Посторонность и заброшенность – в эту в атмосферу спектакля режиссер сразу втягивает всех героев и нас, зрителей. Спектакль и осуществиться в этом круге неподлинного существования, которое все будут стараться раскрасить, театрализовать, чтобы хоть чуточку разогнать печать обречённости. Все смешные «трюки» Шарлотты Нины Сидоренко (острая, колючая Шарлотта будет исполнять «Под небом Парижа» – полную жизни и любви песню, облагораживающую тревогу и уныние), игра на балалайках Раневской с дочерьми; театр в театре, когда герои будто со сцены (они взбираются на кровать как на подиум) произносят важные слова, прячась от неловкой искренности за театральным приемом (мол, не я это все выговариваю!) – все эти комичные, придуманные детали (как и сценка- розыгрыш на тему любовного треугольника Яша-Дуняша-Епиходов в духе немого кино с пистолетами и обмороками) только усиливают томление серьезных и трагичных смыслов.

Сергей Афанасьев поставил апокалипсического Чехова – но нет у него ни катастроф, ни бурь внешних.

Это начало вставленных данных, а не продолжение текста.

Lemma select_at_positions {A} (d : A) (invert : bool) :
  forall (ind : list Z) (l : list A) (k : Z) (pre : list A),
    length ind = length l -> Z.of_nat (length pre) + 1 = k ->
    select invert ind l
    = map (fun j => nth (Z.to_nat (j - 1)) (pre ++ l) d)
        (map fst (filter (fun p => selected invert (snd p)) (indexed k ind))).
Proof.
  induction ind as [|b ind IH]; intros [|x l] k pre Hlen Hk; try discriminate;
    [reflexivity|].
  injection Hlen as Hlen.
  assert (Hrest : select invert ind l
                  = map (fun j => nth (Z.to_nat (j - 1)) (pre ++ x :: l) d)
                      (map fst (filter (fun p => selected invert (snd p))
                                  (indexed (k + 1) ind)))).
  { rewrite (IH l (k + 1) (pre ++ [x]) Hlen).
    - now rewrite <- app_assoc.
    - rewrite length_app. cbn [Datatypes.length]. lia. }
  cbn [indexed select filter snd]. destruct (selected invert b); cbn [map fst].
  - rewrite <- Hrest. f_equal.
    replace (Z.to_nat (k - 1)) with (length pre) by lia.
    now rewrite nth_middle.
  - exact Hrest.
Qed.

(** X20.  [grep] with [value] gives the elements of [text] at the positions
    that [grep] without [value] gives, and their names when [text] has
    names: for a pattern that is not missing the two calls give the same
    warnings and stop on the same error, and when the one returns the
    positions [idx] the other returns the elements at [idx].  With
    [invert] this is for a search by bytes. *)
Theorem grep_value_selects (jit_stack : bool) (pat text : SEXP)
    (igcase perl fixed useBytes invert : Rflag) :
  is_NA (STRING_ELT0 pat) = false ->
  strlen (STRING_ELTS text) <= INT_MAX ->
  na_false invert = false \/ na_false useBytes = true ->
  (isNull (getAttrib text "names") = false ->
   length (STRING_ELTS (getAttrib text "names")) = length (STRING_ELTS text)) ->
  alike (fun v r => exists idx,
           r = INTSXP idx []
           /\ v = STRSXP (at_positions NA_STRING (STRING_ELTS text) idx)
                    (if isNull (getAttrib text "names") then []
                     else [("names"%string,
                            STRSXP (at_positions NA_STRING
                                      (STRING_ELTS (getAttrib text "names")) idx)
                              [])]))
    (do_grep H T P false jit_stack pat text igcase (Some true) perl fixed useBytes
       invert)
    (do_grep H T P false jit_stack pat text igcase (Some false) perl fixed useBytes
       invert).
Proof.
  intros Hpat Hlen Hmode Hnames.
  apply do_grep_answers; [exact Hpat | exact Hmode |].
  intros ind Hl. unfold grep_answer. cbv zeta. cbn [na_false].
  set (xs := STRING_ELTS text) in *.
  set (inv := na_false invert) in *.
  destruct (Z.gtb_spec (strlen xs) INT_MAX) as [|_]; [lia|].
  assert (Hsel : forall {A} (l : list A),
             length ind = length l ->
             take (Z.of_nat (length (filter (selected inv) ind))) (select inv ind l)
             = select inv ind l).
  { intros A l Hll. rewrite <- (length_select inv ind l Hll). apply take_all. }
  apply alike_ret. exists (which inv ind). split.
  - f_equal. rewrite (Hsel _ (map fst (indexed 1 xs))).
    + apply (select_positions inv ind xs 1 Hl).
    + rewrite length_map, Hl. clear. generalize 1.
      induction xs as [|x l IH]; intros k; cbn; [reflexivity|]. now rewrite <- IH.
  - unfold at_positions, which. f_equal.
    + rewrite (Hsel _ xs Hl).
      apply (select_at_positions NA_STRING inv ind xs 1 [] Hl). reflexivity.
    + destruct (isNull (getAttrib text "names")) eqn:En; [reflexivity|].
      specialize (Hnames eq_refl). do 3 f_equal.
      rewrite (Hsel _ (STRING_ELTS (getAttrib text "names"))) by congruence.
      apply (select_at_positions NA_STRING inv ind _ 1 []); [congruence | reflexivity].
Qed.

(** X21.  For a pattern that is not missing, [grepl] never gives a missing
    value: when it returns, its result has one entry for each element of
    [text], each of them 0 or 1, and the entry of a missing element is 0. *)
Theorem grepl_never_missing (jit_stack : bool) (pat text r : SEXP)
    (igcase value perl fixed useBytes invert : Rflag) :
  is_NA (STRING_ELT0 pat) = false ->
  outcome (do_grep H T P true jit_stack pat text igcase value perl fixed useBytes
             invert) = Val r ->
  exists ind,
    r = LGLSXP ind []
    /\ Forall2 (fun x b => (b = 0 \/ b = 1) /\ (is_NA x = true -> b = 0))
         (STRING_ELTS text) ind.
Proof.
  intros Hpat Hr. destruct (do_grep H T P true jit_stack pat text igcase value perl
                              fixed useBytes invert) as [ws o] eqn:E.
  cbn in Hr. subst o.
  unfold do_grep in E. cbv zeta in E. rewrite Hpat in E.
  do 5 (apply bind_val_inv in E; destruct E as (? & ? & ? & _ & E)).
  apply bind_val_inv in E. destruct E as (? & spat & ? & _ & E).
  apply bind_val_inv in E. destruct E as (? & comp & ? & _ & E).
  apply bind_val_inv in E. destruct E as (w1 & [[ind nm] nw] & w2 & Hfold & Hret).
  injection Hret as _ <-. exists ind. split; [reflexivity|].
  set (xs := STRING_ELTS text) in *.
  set (R := fun (x : CHARSXP) (b : Z) => (b = 0 \/ b = 1) /\ (is_NA x = true -> b = 0)).
  pose (Inv := fun (l : list (Z * CHARSXP)) (st : list Z * Z * Z) =>
                 exists pre, pre ++ map snd l = xs /\ Forall2 R pre (fst (fst st))).
  assert (Hext : forall pre (l : list (Z * CHARSXP)) (i : Z) xi ind0 b,
             pre ++ map snd ((i, xi) :: l) = xs -> Forall2 R pre ind0 -> R xi b ->
             exists pre', pre' ++ map snd l = xs /\ Forall2 R pre' (ind0 ++ [b])).
  { intros pre l i xi ind0 b Hpre Hall Hb. exists (pre ++ [xi]). split.
    - rewrite <- app_assoc. exact Hpre.
    - apply Forall2_app; [exact Hall|]. constructor; [exact Hb | constructor]. }
  match type of Hfold with
  | foldM ?body ?elts ?init = _ =>
      assert (Hstep : forall a l s ws s',
                 Inv (a :: l) s -> body s a = (ws, Val s') -> Inv l s')
  end.
  { intros [i xi] l [[ind0 nm0] nw0] ws' [[ind1 nm1] nw1] (pre & Hpre & Hall).
    cbn [fst snd] in *.
    destruct (is_NA xi) eqn:Exi.
    - intros [= _ <- _ _]. apply (Hext pre l i xi ind0 0 Hpre Hall).
      split; [now left | reflexivity].
    - intros Hb.
      apply bind_val_inv in Hb. destruct Hb as (? & [[s|] nw'] & ? & _ & Hb).
      + apply bind_val_inv in Hb. destruct Hb as (? & b & ? & Hb & Hb').
        injection Hb' as _ <- _ _.
        apply (Hext pre l i xi ind0 b Hpre Hall).
        split; [| intros E'; congruence].
        destruct comp as [|re mc|reg].
        * injection Hb as _ <-.
          destruct (fst (fgrep_one H (the spat) s _ _) >=? 0); [now right | now left].
        * destruct (pcre2_match P re s 0 false mc) as [rc ov].
          destruct (rc >=? 0).
          -- injection Hb as _ <-. now right.
          -- apply bind_val_inv in Hb. destruct Hb as (? & ? & ? & _ & Hb).
             injection Hb as _ <-. now left.
        * match type of Hb with
          | (let (_, _) := ?e in _) = _ => destruct e as [rc rm]
          end.
          apply bind_val_inv in Hb. destruct Hb as (? & ? & ? & _ & Hb).
          injection Hb as _ <-. destruct rc; [now right | now left ..].
      + injection Hb as _ <- _ _.
        apply (Hext pre l i xi ind0 0 Hpre Hall).
        split; [now left | reflexivity]. }
  assert (Hinit : Inv (indexed 0 xs) ([], 0, 0)).
  { exists []. split; [apply map_snd_indexed | constructor]. }
  destruct (foldM_inv Inv _ Hstep _ _ _ _ Hinit Hfold) as (pre & Hpre & Hall).
  cbn [map fst] in Hpre, Hall. rewrite app_nil_r in Hpre. now subst pre.
Qed.

End GrepWhich.

Section FirstElement.

Variable H : Host.
Variable T : TRE.
Variable P : PCRE.

(** ** A pattern or a replacement of several elements *)

Lemma outcome_bind_cong {A B} (m : M A) (f g : A -> M B) :
  (forall a, outcome (f a) = outcome (g a)) ->
  outcome (bind m f) = outcome (bind m g).
Proof.
  intros Hfg. destruct m as [w [a| e |]]; cbn; try reflexivity.
  specialize (Hfg a). destruct (f a), (g a). exact Hfg.
Qed.

Lemma outcome_warn_if_bind {B} (b : bool) (c : condition) (k : unit -> M B) :
  outcome (bind (warn_if b c) k) = outcome (k tt).
Proof. destruct b; cbn; destruct (k tt); reflexivity. Qed.

Lemma strlen_cons_lt1 {A} (x : A) (l : list A) : (strlen (x :: l) <? 1) = false.
Proof. apply Z.ltb_ge. rewrite strlen_cons. pose proof (strlen_nonneg l). lia. Qed.

Lemma warned_bind_l {A B} (c : condition) (m : M A) (f : A -> M B) :
  In c (warnings m) -> In c (warnings (bind m f)).
Proof.
  destruct m as [w [a| e |]]; cbn; auto.
  destruct (f a); cbn. intros Hin. apply in_or_app. now left.
Qed.

Lemma warned_bind_r {A B} (c : condition) (m : M A) (f : A -> M B) (a : A) :
  outcome m = Val a -> In c (warnings (f a)) -> In c (warnings (bind m f)).
Proof.
  destruct m as [w r]; cbn. intros ->. destruct (f a); cbn.
  intros Hin. apply in_or_app. now right.
Qed.

Lemma strlen_cons2_gt1 {A} (x y : A) (l : list A) : (strlen (x :: y :: l) >? 1) = true.
Proof.
  apply Z.gtb_lt. rewrite !strlen_cons. pose proof (strlen_nonneg l). lia.
Qed.

Ltac first_only :=
  cbn [isString STRING_ELT0 STRING_ELTS nth LENGTH negb orb];
  rewrite ?strlen_cons_lt1; cbn [orb];
  repeat first
    [ reflexivity
    | rewrite !outcome_warn_if_bind
    | apply outcome_bind_cong; intros ? ].

(** X6.  Of a pattern (and of a replacement) of several elements only the
    first is used: the outcome of [grep], [grepl], [sub], [gsub], [regexpr],
    [gregexpr] and [regexec] is the one for the vector of its first element
    alone; [grep] and [grepl] warn that the pattern has more than one
    element. *)
Theorem first_element_only (fuel : nat) (jit_stack : bool)
    (p r : CHARSXP) (ps rs : list CHARSXP) (pa ra : list (string * SEXP))
    (text : SEXP) (igcase value perl fixed useBytes invert : Rflag) :
  (forall grepl,
     outcome (do_grep H T P grepl jit_stack (STRSXP (p :: ps) pa) text
                igcase value perl fixed useBytes invert)
     = outcome (do_grep H T P grepl jit_stack (STRSXP [p] []) text
                  igcase value perl fixed useBytes invert))
  /\ (forall global,
        outcome (do_gsub H T P global fuel jit_stack (STRSXP (p :: ps) pa)
                   (STRSXP (r :: rs) ra) text igcase perl fixed useBytes)
        = outcome (do_gsub H T P global fuel jit_stack (STRSXP [p] [])
                     (STRSXP [r] []) text igcase perl fixed useBytes))
  /\ (forall gregexpr,
        outcome (do_regexpr H T P gregexpr fuel jit_stack (STRSXP (p :: ps) pa) text
                   igcase perl fixed useBytes)
        = outcome (do_regexpr H T P gregexpr fuel jit_stack (STRSXP [p] []) text
                     igcase perl fixed useBytes))
  /\ outcome (do_regexec H T (STRSXP (p :: ps) pa) text igcase fixed useBytes)
     = outcome (do_regexec H T (STRSXP [p] []) text igcase fixed useBytes)
  /\ (forall grepl q,
        In (arg_length_gt1 "pattern")
           (warnings (do_grep H T P grepl jit_stack (STRSXP (p :: q :: ps) pa) text
                        igcase value perl fixed useBytes invert))).
Proof.
  repeat split.
  5:{ intros grepl q. unfold do_grep. cbv zeta.
      cbn [isString LENGTH negb orb]. rewrite strlen_cons_lt1, strlen_cons2_gt1.
      eapply warned_bind_r; [apply outcome_warn_if|].
      eapply warned_bind_r; [apply outcome_warn_if|].
      eapply warned_bind_r; [reflexivity|].
      apply warned_bind_l. cbn. now left. }
  - intros grepl. unfold do_grep. cbv zeta. first_only.
  - intros global. unfold do_gsub. cbv zeta. first_only.
  - intros gregexpr. unfold do_regexpr. cbv zeta. first_only.
  - unfold do_regexec. cbv zeta. first_only.
Qed.
(** ** The validator's term order *)

Definition no_summer (sched : Schedule) : Prop :=
  Forall (fun st => semester st ≠ SUMMER) (terms sched).

(** Validation runs to completion (no [KeyError] in [_get_prior_courses])
    exactly on these schedules: no Summer term, or no course at all. *)
Definition validation_completes (sched : Schedule) : Prop :=
  no_summer sched \/ all_courses sched = [].

(** The order of terms in the words of the specification: by year, then
    Fall < IAP < Spring. *)
Definition semester_rank (s : Term) : Z :=
  match s with
  | FALL => 0
  | IAP => 1
  | SPRING => 2
  | SUMMER => 3
  end.

Definition strictly_earlier (st' st : ScheduledTerm) : Prop :=
  year st' < year st
  \/ (year st' = year st /\ semester_rank (semester st') < semester_rank (semester st)).

(** [q] is among the course ids of the terms strictly earlier than [st]. *)
Definition taken_earlier (sched : Schedule) (st : ScheduledTerm) (q : string) : Prop :=
  exists st' sc', st' ∈ terms sched /\ strictly_earlier st' st
                  /\ sc' ∈ courses st' /\ id (course sc') = q.

(** * Concrete inputs

    Small catalogues, profiles, schedules and assignments on which the
    code is run below.  All students are first-year students in Fall, so
    with the default horizon the planned terms are [default_terms]. *)

Definition freshman_fall : StudentProfile :=
  {| sp_id := "s1"; sp_year := 1; sp_semester := FALL; completed_courses := [];
     preferences := ∅; optimization_weights := ∅ |}.

(** The same student, having completed P. *)
Definition freshman_completed_P : StudentProfile :=
  {| sp_id := "s2"; sp_year := 1; sp_semester := FALL;
     completed_courses := ["P"%string];
     preferences := ∅; optimization_weights := ∅ |}.

(** A first-year student in the semester [s]. *)
Definition student_in (s : Term) : StudentProfile :=
  {| sp_id := "s1"; sp_year := 1; sp_semester := s; completed_courses := [];
     preferences := ∅; optimization_weights := ∅ |}.

(** A first-year student in Fall whose own limit is 9 units per term. *)
Definition low_limit_student : StudentProfile :=
  {| sp_id := "s3"; sp_year := 1; sp_semester := FALL; completed_courses := [];
     preferences := {[ "max_units_per_term"%string := 9 ]};
     optimization_weights := ∅ |}.

Definition default_terms : list string :=
  ["2025FA"; "2025SP"; "2026FA"; "2026SP"; "2027FA"]%string.

(** A course with no requirement tags and no rating. *)
Definition plain_course (cid : string) (u : Z) (prereqs : list string) : Course :=
  {| id := cid; units := u; prerequisites := prereqs; meets_requirements := [];
     student_rating := None |}.

Definition catalogue_A : list (string * Course) := [("A", plain_course "A" 12 [])]%string.

Definition catalogue_A48 : list (string * Course) :=
  [("A", plain_course "A" 48 [])]%string.

Definition catalogue_AB : list (string * Course) :=
  [("A", plain_course "A" 12 []); ("B", plain_course "B" 12 [])]%string.
Lemma strip_by_id p s :
  forallb (fun c => negb (p c)) s = true -> strip_by p s = s.
Proof.
  assert (L : forall u, forallb (fun c => negb (p c)) u = true -> lstrip_by p u = u).
  { intros [|c u]; simpl; [reflexivity|].
    intros H. apply andb_true_iff in H as [H _].
    apply negb_true_iff in H. now rewrite H. }
  intros H. unfold strip_by, rstrip_by.
  rewrite (L s H), L, rev_involutive; [reflexivity|].
  now rewrite forallb_rev.
Qed.

Lemma trimmed_of_strip_chars set s : trimmed_of set (strip_chars set s) = true.
Proof.
  unfold trimmed_of, strip_chars.
  destruct (strip_by (mem set) s) as [|c t] eqn:E; [reflexivity|].
  apply strip_by_ends in E as [H1 H2]. now rewrite H1, H2.
Qed.

(** ** Collapsing whitespace *)

Lemma rep_greedy_run p g s :
  rep_greedy p 0 None s (fun s' => Some (s', g)) = Some (lstrip_by p s, g).
Proof.
  induction s as [|c s IH]; simpl; [reflexivity|].
  destruct (p c); [now rewrite IH|reflexivity].
Qed.

Lemma match_at_spaces c s :
  match_at re_spaces (c :: s) =
  if is_space c then Some (lstrip_by is_space s, []) else None.
Proof.
  unfold match_at, re_spaces, plus. cbn [run rep_greedy may_take andb pred option_map].
  destruct (is_space c); [|reflexivity].
  now rewrite (rep_greedy_run is_space []).
Qed.

Lemma scan_skip r pre s : scan r (pre ++ s) (length pre) = scan r s 0.
Proof. induction pre as [|c pre IH]; [reflexivity|exact IH]. Qed.

Lemma collapse_cons c s :
  re_sub re_spaces [SP] (c :: s) =
  if is_space c
  then SP :: re_sub re_spaces [SP] (lstrip_by is_space s)
  else c :: re_sub re_spaces [SP] s.
Proof.
  unfold re_sub. cbn [scan]. rewrite match_at_spaces.
  destruct (is_space c); [|reflexivity].
  destruct (lstrip_by_split is_space s) as (pre & E & _).
  remember (lstrip_by is_space s) as t. subst s.
  replace (length (c :: pre ++ t) - length t)%nat with (S (length pre))
    by (change (length (c :: pre ++ t)) with (S (length (pre ++ t)));
        rewrite length_app; lia).
  rewrite scan_skip. reflexivity.
Qed.

Lemma collapse_head s :
  head_not_space s = true -> head_not_space (re_sub re_spaces [SP] s) = true.
Proof.
  destruct s as [|c s]; [reflexivity|].
  simpl. intros H. rewrite collapse_cons.
  apply negb_true_iff in H. rewrite H. simpl. now rewrite H.
Qed.

Lemma collapse_single_spaced s :
  single_spaced (re_sub re_spaces [SP] s) = true.
Proof.
  remember (length s) as n eqn:Hn. revert s Hn.
  induction n as [n IH] using lt_wf_ind. intros s Hn.
  destruct s as [|c s]; [reflexivity|].
  rewrite collapse_cons. destruct (is_space c) eqn:Sc.
  - cbn [single_spaced]. apply andb_true_iff. split.
    + apply orb_true_iff. right. apply andb_true_iff. split; [reflexivity|].
      apply (collapse_head (lstrip_by is_space s)).
      destruct (lstrip_by is_space s) as [|d t] eqn:E; [reflexivity|].
      simpl. apply lstrip_by_head in E. now rewrite E.
    + apply (IH (length (lstrip_by is_space s))); [|reflexivity].
      subst n. simpl. pose proof (lstrip_by_length is_space s). lia.
  - cbn [single_spaced]. rewrite Sc. simpl.
    apply (IH (length s)); [subst n; simpl; lia|reflexivity].
Qed.

Lemma single_spaced_suffix pre s :
  single_spaced (pre ++ s) = true -> single_spaced s = true.
Proof.
  induction pre as [|c pre IH]; simpl; [auto|].
  intros H. apply andb_true_iff in H as [_ H]. auto.
Qed.

Lemma single_spaced_prefix s suf :
  single_spaced (s ++ suf) = true -> single_spaced s = true.
Proof.
  induction s as [|c s IH]; [reflexivity|].
  cbn [app single_spaced]. intros H.
  apply andb_true_iff in H as [H1 H2].
  apply andb_true_iff. split; [|auto].
  destruct s; [|exact H1].
  apply orb_true_iff in H1 as [H1|H1]; apply orb_true_iff; [now left|right].
  apply andb_true_iff in H1 as [H1 _]. now rewrite H1.
Qed.
(** The filter of the unit test: thresholds 150, 50 and 100 against the
    minimum 100. *)
Lemma threshold_filter_inclusive_witness :
  let at_threshold := LegacyMetrics.mk 100 1 [] in
  let aggregated :=
    [("Above.Threshold", LegacyMetrics.mk 150 2 []);
     ("Below.Threshold", LegacyMetrics.mk 50 1 []);
     ("At.Threshold", at_threshold)] in
  In ("At.Threshold", at_threshold)
    (Dict.items (ChurnAggregator.filter_by_threshold aggregated 100)).
Proof.
  intros at_threshold aggregated.
  apply (proj1 (proj2 (proj2 threshold_filter_inclusive))
           aggregated "At.Threshold" at_threshold).
  right; right; left; reflexivity.
Defined.

(** C2 (as the code has it).  [parse_numstat_line] returns a record
    [(added, deleted, path)] exactly when the line, stripped of surrounding
    whitespace and split on tabs, has three fields, neither count field is
    the single character [-], and [int] accepts both count fields; in every
    other case it returns nothing.  [int] accepts signed literals, so a
    count is non-negative only when its field carries no minus sign.  The
    line of a text change parses to (45, 23, path) and the line of a binary
    change to nothing. *)
Theorem parse_numstat_line_contract :
  (forall (line : string) (a d : Z) (p : string),
     GitLogParser.parse_numstat_line line = Some (a, d, p) <->
     exists fa fd : string,
       Py.split Py.tab (Py.strip line) = [fa; fd; p]
       /\ fa <> "-" /\ fd <> "-"
       /\ Py.int fa = Some a /\ Py.int fd = Some d)
  /\ (forall (line : string) (a d : Z) (p : string),
        GitLogParser.parse_numstat_line line = Some (a, d, p) ->
        exists fa fd : string,
          Py.split Py.tab (Py.strip line) = [fa; fd; p]
          /\ (Py.has_minus fa = false -> 0 <= a)
          /\ (Py.has_minus fd = false -> 0 <= d))
  /\ GitLogParser.parse_numstat_line GitLogParser.line_text
     = Some (45, 23, "app/services/UserService.cs")
  /\ GitLogParser.parse_numstat_line GitLogParser.line_binary = None.
Proof.
  split; [exact parse_numstat_line_fields|].
  split; [|split; vm_compute; reflexivity].
  intros line a d p H.
  apply parse_numstat_line_fields in H.
  destruct H as (fa & fd & Hs & _ & _ & Ia & Id).
  exists fa, fd. split; [exact Hs|].
  split; intros Hm.
  - destruct (Z.lt_ge_cases a 0) as [Hneg|]; [|assumption].
    rewrite (int_negative_has_minus fa a Ia Hneg) in Hm. discriminate.
  - destruct (Z.lt_ge_cases d 0) as [Hneg|]; [|assumption].
    rewrite (int_negative_has_minus fd d Id Hneg) in Hm. discriminate.
Qed.
(** The rounded value stays in the binade of [q]. *)
Lemma nearest53_bounds (q : Q) :
  0 < q -> pow2 (ilog2 q) <= nearest53 q /\ nearest53 q <= pow2 (ilog2 q + 1).
Proof.
  intros Hq. destruct (scaled_bounds q Hq) as [H1 H2].
  apply round_half_even_mono in H1, H2. rewrite !round_half_even_Z in H1, H2.
  pose proof (pow2_pos (ilog2 q - 52)) as Hu.
  unfold nearest53. split.
  - replace (ilog2 q) with (52 + (ilog2 q - 52))%Z at 1 by lia.
    rewrite pow2_plus, (pow2_Z 52) by lia.
    apply Qmult_le_compat_r; [|apply Qlt_le_weak, Hu]. now rewrite <- Zle_Qle.
  - replace (ilog2 q + 1)%Z with (53 + (ilog2 q - 52))%Z by lia.
    rewrite pow2_plus, (pow2_Z 53) by lia.
    apply Qmult_le_compat_r; [|apply Qlt_le_weak, Hu]. now rewrite <- Zle_Qle.
Qed.

Lemma nearest53_mono (p q : Q) : 0 < p -> p <= q -> nearest53 p <= nearest53 q.
Proof.
  intros Hp Hpq.
  assert (Hq : 0 < q) by (eapply Qlt_le_trans; eassumption).
  pose proof (ilog2_mono p q Hp Hpq) as He.
  destruct (Z.eq_dec (ilog2 p) (ilog2 q)) as [E|E].
  - unfold nearest53. rewrite E.
    pose proof (pow2_pos (ilog2 q - 52)) as Hu.
    apply Qmult_le_compat_r; [|apply Qlt_le_weak, Hu].
    rewrite <- Zle_Qle. apply round_half_even_mono.
    unfold Qdiv. apply Qmult_le_compat_r; [exact Hpq|].
    apply Qlt_le_weak, Qinv_lt_0_compat, Hu.
  - destruct (nearest53_bounds p Hp) as [_ H1].
    destruct (nearest53_bounds q Hq) as [H2 _].
    eapply Qle_trans; [exact H1|]. eapply Qle_trans; [|exact H2].
    apply pow2_le. lia.
Qed.

Lemma binary64_pos (q : Q) : 0 < q -> binary64 q = nearest53 q.
Proof. intros H. unfold binary64. now rewrite (proj1 (Qlt_alt 0 q) H). Qed.

Lemma binary64_zero (q : Q) : q == 0 -> binary64 q = 0.
Proof.
  intros H. unfold binary64.
  assert (E : 0 == q) by now rewrite H. now rewrite (proj1 (Qeq_alt 0 q) E).
Qed.

Lemma binary64_comp (p q : Q) : 0 <= p -> p == q -> binary64 p == binary64 q.
Proof.
  intros Hp E. destruct (Qlt_le_dec 0 p) as [H|H].
  - rewrite !binary64_pos; [now apply nearest53_comp | now rewrite <- E | exact H].
  - assert (H0 : p == 0) by now apply Qle_antisym.
    rewrite !binary64_zero; [reflexivity | now rewrite <- E | exact H0].
Qed.

Lemma binary64_mono (p q : Q) : 0 <= p -> p <= q -> binary64 p <= binary64 q.
Proof.
  intros Hp Hpq. destruct (Qlt_le_dec 0 p) as [H|H].
  - rewrite !binary64_pos; [now apply nearest53_mono | | exact H].
    eapply Qlt_le_trans; eassumption.
  - assert (H0 : p == 0) by now apply Qle_antisym.
    rewrite (binary64_zero p H0). destruct (Qlt_le_dec 0 q) as [Hq|Hq].
    + rewrite binary64_pos by exact Hq.
      eapply Qle_trans; [|apply nearest53_bounds, Hq]. apply Qlt_le_weak, pow2_pos.
    + rewrite binary64_zero; [apply Qle_refl|]. apply Qle_antisym; [exact Hq|].
      now rewrite <- H0.
Qed.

Продажа имений (дворянских гнёзд) с торгов – давно обыденность… Катастрофа – внутри человека.

В одном из писем Суворину А.П.Чехов говорил о «лучших писателях», которые «пишут жизнь такою, как она есть; но оттого, что каждая строка пропитана, как соком, сознанием цели, – вы, кроме жизни, какая есть, чувствуете еще ту жизнь, какая должна быть, и это пленяет нас… Кто ничего не хочет, ни на что не надеется и ничего не боится, тот не может быть художником».

О, тут проведена важнейшая граница – между творчеством и не творчеством. Болезнь бесцельности. Две, только две фигуры сибирского «Вишневого сада» оправдали (с моей точки зрения) столь жесткие художественные размышления современного режиссера. Обе они стоят за пределами времени и относятся к вечным русским типам. Это – Фирс Семена Летяева и Варя Татьяны Скрябиной. Фирс почти не уходит со сцены: он несет службу. Причем так, как делали это его крепостные предки – усердно, исправно, отечески. «Несчастьем» называет он «великие реформы» 1861 года. Он не выбрал другую судьбу – свободную от своих забот в усадьбе Гаевых. Его жизнь не изменилась от того, что его перестали называть «крепостным» – не изменилась потому, что она никогда не была ни бесцельной, ни скучной… А Варя, конечно, уйдет замаливать свой грех в монастырь. Горькой, но очень настоящей, смелой перед жизнью играет её актриса. Больше других труждающаяся и обремененная, тащившая на своих девических плечах дом и сдерживающая его распад, она, несомненно, найдет в себе силы для новой тяжести и новой ноши…

***

Биеннале театрального искусства пожелаю крепнуть, звать в столицу нашу любимую провинцию (мне это слово милее «региона»), вести столь нужный для всех большой творческий диалог, не ставя никого «под ружье» и не выстраивая одну шеренгу единственного смыслового ряда.